ORLANDO, Florida — A physician revolt against Maintenance of Certification (MOC) flared up yesterday here at the American Academy of Family Physicians (AAFP) 2016 Congress of Delegates, but the instigators fell short of achieving one of their prime objectives.

The majority of delegates chose not to demand the end of the mandatory "high-stakes" recertification exam conducted every 10 years by the American Board of Family Medicine (ABFM).

The stakes are indeed high, according to MOC critics. Failing the test can jeopardize one's livelihood, given that a physician's hospital privileges and employment often depend on board certification. And many physicians across multiple specialties say that ongoing MOC requirements have gotten stricter and more expensive but have not improved their ability to care for patients.

Some medical specialty boards — notably the American Board of Internal Medicine — have heeded the complaints and are moving toward shorter, more frequent tests. The ABFM is exploring that approach as well.

The House of Delegates of the American Medical Association (AMA) sought to hasten this process a few months ago, when it passed a resolution calling on specialty boards to retire high-stakes certification exams. However, when a similar proposal surfaced this week at the AAFP Congress of Delegates, family physicians, by and large, held back.
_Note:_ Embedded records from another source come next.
(* ===== verification/Print.v ===== *)
(** * Printing relations and catalogs (print.C, help.C)

    What the program writes to its standard output is a block that grows; a
    function that prints runs on the world and that block. *)

From S2P Require Export Format Query.

(** [printf], [cout <<]. *)
Definition say (s : block) : CODE (World * block) unit := assign (fun out => out ++ s).

Definition newline : block := ["010"%byte].

(** ** Columns *)

Definition MAX (a b : Z) : Z := if decide (a > b) then a else b.
Definition MIN (a b : Z) : Z := if decide (a < b) then a else b.

(** The width of a column; not set when the type is none of the three. *)
Definition attr_width (a : AttrDesc) : option (option Z) :=
  namelen ← strlen (ad_attrName a);
  Some match Datatype_of_int (ad_attrType a) with
       | Some INTEGER | Some FLOAT => Some (MIN (MAX namelen 5) 7)
       | Some STRING => Some (MIN (MAX namelen (ad_attrLen a)) 20)
       | None => None
       end.

Definition UT_computeWidth (attrs : list AttrDesc) : option (list (option Z)) := mapM attr_width attrs.

(** The value of one attribute; an [int] and a [float] are copied out of the
    record, a string is printed up to the width of its column. *)
Definition print_attr (a : AttrDesc) (width : option Z) (rec : Record) : option block :=
  w ← width;
  if decide (0 <= ad_attrOffset a <= Z.of_nat (length rec)) then
    let attr := drop (Z.to_nat (ad_attrOffset a)) rec in
    match Datatype_of_int (ad_attrType a) with
    | Some INTEGER => tempi ← rd32 0 attr; Some (field_left w (fmt_d tempi) ++ chars "  ")
    | Some FLOAT => tempf ← rd 0 4 attr; Some (field_left w (fmt_f 2 (le_dec tempf)) ++ chars "  ")
    | _ => s ← fmt_s (Z.to_nat w) attr; Some (field_left w s ++ chars "  ")
    end
  else None.

Fixpoint print_attrs (attrs : list AttrDesc) (attrWidth : list (option Z)) (rec : Record) : option block :=
  match attrs, attrWidth with
  | [], _ => Some []
  | a :: attrs, w :: attrWidth => s ← print_attr a w rec; t ← print_attrs attrs attrWidth rec; Some (s ++ t)
  | _ :: _, [] => None
  end.

Definition UT_printRec (attrs : list AttrDesc) (attrWidth : list (option Z)) (rec : Record) : CODE (World * block) unit :=
  let! s := defined (print_attrs attrs attrWidth rec) in
  say (s ++ newline).

(** The names of the columns, and the line below. *)
Fixpoint print_heads (attrs : list AttrDesc) (attrWidth : list (option Z)) : option block :=
  match attrs, attrWidth with
  | [], _ => Some []
  | a :: attrs, w :: attrWidth =>
      w ← w; s ← fmt_s (Z.to_nat w) (ad_attrName a); t ← print_heads attrs attrWidth; Some (field_left w s ++ chars " " ++ t)
  | _ :: _, [] => None
  end.

Fixpoint print_rules (attrWidth : list (option Z)) : option block :=
  match attrWidth with
  | [] => Some []
  | w :: attrWidth => w ← w; t ← print_rules attrWidth; Some (replicate (Z.to_nat w) "-"%byte ++ chars "  " ++ t)
  end.

(** ** [UT_Print] *)

(** The loop over the records: the scan and the number of records, or the
    status it ended with.  A failure of [getRecord] ends the function. *)
Fixpoint print_loop (n fuel : nat) (attrs : list AttrDesc) (attrWidth : list (option Z)) (hfile : HeapFileScan) (records : Z) :
    CODE (World * block) (HeapFileScan * Status * Z) :=
  match n with
  | O => undef
  | S n =>
      let! (r, hfile) := io (call (HeapFileScan_scanNext fuel) hfile) in
      match r with
      | Err st => ret (hfile, st, records)
      | Ok _ =>
          let! (r, hfile) := io (call HeapFileScan_getRecord hfile) in
          let! rec := of_res r in
          UT_printRec attrs attrWidth rec ;;;
          print_loop n fuel attrs attrWidth hfile (s32 (records + 1))
      end
  end.

(** The scan is only deleted at the end: an early return leaves its file
    open. *)
Definition UT_Print (n fuel : nat) (relation : string) : CODE (World * block) unit :=
  let relation := if decide (relation = ""%string) then RELCATNAME else relation in
  let! rd := io (RelCatalog_getInfo fuel relation) in
  let! relName := defined (name_string (rd_relName rd)) in
  let! attrs := io (AttrCatalog_getRelInfo n fuel relName) in
  let! attrWidth := defined (UT_computeWidth attrs) in
  let! hfile := io (new_scan relName) in
  say (chars "Relation name: " ++ chars relName ++ newline ++ newline) ;;;
  let! heads := defined (print_heads attrs attrWidth) in
  say (heads ++ newline) ;;;
  let! rules := defined (print_rules attrWidth) in
  say (rules ++ newline) ;;;
  let! (r, hfile) := io (call (HeapFileScan_startScan 0 0 INTEGER None EQ) hfile) in
  of_res r ;;;
  let! (hfile, st, records) := print_loop n fuel attrs attrWidth hfile 0 in
  if decide (st <> FILEEOF) then throw st
  else
    say (newline ++ chars "Number of records: " ++ fmt_d records ++ newline) ;;;
    let! (r, hfile) := io (call HeapFileScan_endScan hfile) in
    of_res r ;;;
    io (end_scope hfile).

(** ** [RelCatalog::help] *)

Definition type_char (attrType : Z) : block :=
  match Datatype_of_int attrType with Some INTEGER => chars "i" | Some FLOAT => chars "f" | _ => chars "s" end.

(** [%16.16s   %3d   %c   %3d]. *)
Definition help_attr (a : AttrDesc) : option block :=
  s ← fmt_s 16 (ad_attrName a);
  Some (field_right 16 s ++ chars "   " ++ field_right 3 (fmt_d (ad_attrOffset a)) ++ chars "   " ++ type_char (ad_attrType a) ++
        chars "   " ++ field_right 3 (fmt_d (ad_attrLen a)) ++ newline).

Fixpoint help_attrs (attrs : list AttrDesc) : CODE (World * block) unit :=
  match attrs with
  | [] => ret tt
  | a :: attrs =>
      let! s := defined (help_attr a) in
      say s ;;;
      help_attrs attrs
  end.

Definition RelCatalog_help (n fuel : nat) (relation : string) : CODE (World * block) unit :=
  if decide (relation = ""%string) then UT_Print n fuel RELCATNAME
  else
    let! rd := io (RelCatalog_getInfo fuel relation) in
    let! attrs := io (AttrCatalog_getRelInfo n fuel relation) in
    let! relName := defined (name_string (rd_relName rd)) in
    say (chars "Relation name: " ++ chars relName ++ chars " (" ++ fmt_d (rd_attrCnt rd) ++ chars " attributes)" ++ newline) ;;;
    say (field_right 16 (chars "Attribute name") ++ chars "   Off   T   Len   I" ++ newline ++ newline) ;;;
    help_attrs attrs.
(* ===== verification/Load.v ===== *)
(** * Bulk loading (load.C) *)

From S2P Require Export Print.

Definition on_unix {A} (f : Unix -> A * Unix) : CODE World A := fun w =>
  let '(a, u) := f (unix (w_disk w)) in
  Some (Ok a, set_disk (mkDisk u (files (w_disk w)) (nextPtr (w_disk w))) w).

(** [while ((nbytes = read(fd, record, width)) == width)]: the reads follow
    each other from offset [off] on. *)
Fixpoint load_loop (n : nat) (fd off width : Z) (iFile : HeapFile) : CODE World (HeapFile * nat) :=
  match n with
  | O => undef
  | S n =>
      let! u := gets (fun w => unix (w_disk w)) in
      let! bytes := defined (unix_read fd off width u) in
      if decide (Z.of_nat (length bytes) = width) then
        let! (r, iFile) := call (InsertFileScan_insertRecord bytes) iFile in
        (* the object and the descriptor are lost when this returns *)
        of_res r ;;;
        let! (iFile, records) := load_loop n fd (off + width) width iFile in
        ret (iFile, S records)
      else ret (iFile, O)
  end.

(** The number of records is written before the files are closed. *)
Definition UT_Load (n fuel : nat) (relation fileName : string) : CODE (World * block) unit :=
  if decide (relation = ""%string \/ fileName = ""%string \/ relation = RELCATNAME \/ relation = ATTRCATNAME)
  then throw BADCATPARM
  else
    let! fd := io (on_unix (unix_open fileName)) in
    match fd with
    | inl _ => throw UNIXERR
    | inr fd =>
        let! rd := io (RelCatalog_getInfo fuel relation) in
        let! relName := defined (name_string (rd_relName rd)) in
        let! attrs := io (AttrCatalog_getRelInfo n fuel relName) in
        let! (st, iFile) := io (InsertFileScan_new relName) in
        if decide (st <> OK) then throw st
        else
          let width := total_len attrs in
          if decide (width < 0) then undef
          else
            let! (iFile, records) := io (load_loop n fd 0 width iFile) in
            say (chars "Number of records inserted: " ++ fmt_d (Z.of_nat records) ++ newline) ;;;
            io (delete_ifs iFile) ;;;
            let! e := io (on_unix (unix_close fd)) in
            match e with Some _ => throw UNIXERR | None => ret tt end
    end.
In battles over scope of practice, the AAFP has touted the recertification exam as a way to distinguish its members from nurse practitioners and other nonphysician clinicians. "We take a tough test that other people don't have to," the AAFP has argued.

 
We take a tough test that other people don't have to.
 

Since 1969, when the ABFM was founded, periodic recertification has been required. In contrast, until 1990, other medical specialty boards granted lifetime certification.

If the high-stakes test is eliminated, some delegates warned, a "race to the bottom" of clinical standards could ensue.

But the elimination is just acceptance of reality, according to Luke Lampton, MD, a member of the Mississippi delegation, which sponsored the resolution.

The recertification test, he pointed out, contributes to the worrisome problem of physician burnout, so a strong response is required. "If something is causing burnout, we should stamp it out," he said. "We need to stamp out the high-stakes exam."

Most delegates weren't ready to say yes. They approved a version of the resolution that omits the provision targeting the recertification test but preserves other proposed MOC reforms. But delegates referred the issue to the AAFP board of directors for further deliberation, so MOC dissidents came away with a modest victory.

As passed, the resolution urges the ABFM to streamline the entire MOC process and to reduce its annual cost. It also calls on the ABFM to make it easier for family physicians who were once board-certified to re-enter the MOC program.

In addition, the resolution mandates that the AAFP work with the American Board of Medical Specialties, the umbrella organization for all specialty boards, so that it does not hinder the ABFM as it overhauls MOC for family physicians.